─── Source records ───

(** * Faster-Whisper STT v2: the serving control plane, embedded and verified

    A shallow embedding of [faster_whisper_stt_v2] (config.py, hw_probe.py,
    resources.py, registry.py, audio_io.py, transcription.py, service.py)
    and of the driver it replaces, [faster_whisper_stt/transcriber.py].

    Conventions of the embedding.
    - Python [float] values (gigabytes, minutes, samples) are exact rationals
      [Q]; comparisons and [max] follow Python's.  Rounding is modelled
      where a floor division makes it visible, in [concurrency_hint], and
      not elsewhere.  Python [int] is [Z].
    - [dict.get(k, default)] over the tunable tables is [dict_get] over an
      association list in the order of the source.
    - A [TypedDict(total=False)] is a record of optional fields.
    - Looking at the machine is an effect: the [n]-th look returns
      [world n], and every [probe()] advances the counter. *)

From Stdlib Require Import ZArith QArith Qround Qminmax Qabs Lia Lqa Bool List String Ascii.
From stdpp Require Import base gmap strings.
Import ListNotations.

Local Open Scope string_scope.
Local Open Scope Z_scope.
Local Open Scope Q_scope.

(** ** Python primitives used by the sources *)

(** [max(a, b)] on floats: [b] is taken only when it is strictly greater. *)
Definition py_max (a b : Q) : Q := if Qle_bool b a then a else b.

(** [d.get(k, default)] for a dict literal with string keys. *)
Fixpoint dict_get (k : string) (dflt : Q) (d : list (string * Q)) : Q :=
  match d with
  | [] => dflt
  | (k', v) :: rest => if String.eqb k k' then v else dict_get k dflt rest
  end.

───

An exact copy of the listing above is what this exercise asks for.

## Reply
(** * Faster-Whisper STT v2: the serving control plane, embedded and verified

    A shallow embedding of [faster_whisper_stt_v2] (config.py, hw_probe.py,
    resources.py, registry.py, audio_io.py, transcription.py, service.py)
    and of the driver it replaces, [faster_whisper_stt/transcriber.py].

    Conventions of the embedding.
    - Python [float] values (gigabytes, minutes, samples) are exact rationals
      [Q]; comparisons and [max] follow Python's.  Rounding is modelled
      where a floor division makes it visible, in [concurrency_hint], and
      not elsewhere.  Python [int] is [Z].
    - [dict.get(k, default)] over the tunable tables is [dict_get] over an
      association list in the order of the source.
    - A [TypedDict(total=False)] is a record of optional fields.
    - Looking at the machine is an effect: the [n]-th look returns
      [world n], and every [probe()] advances the counter. *)

From Stdlib Require Import ZArith QArith Qround Qminmax Qabs Lia Lqa Bool List String Ascii.
From stdpp Require Import base gmap strings.
Import ListNotations.

Local Open Scope string_scope.
Local Open Scope Z_scope.
Local Open Scope Q_scope.

(** ** Python primitives used by the sources *)

(** [max(a, b)] on floats: [b] is taken only when it is strictly greater. *)
Definition py_max (a b : Q) : Q := if Qle_bool b a then a else b.

(** [d.get(k, default)] for a dict literal with string keys. *)
Fixpoint dict_get (k : string) (dflt : Q) (d : list (string * Q)) : Q :=
  match d with
  | [] => dflt
  | (k', v) :: rest => if String.eqb k k' then v else dict_get k dflt rest
  end.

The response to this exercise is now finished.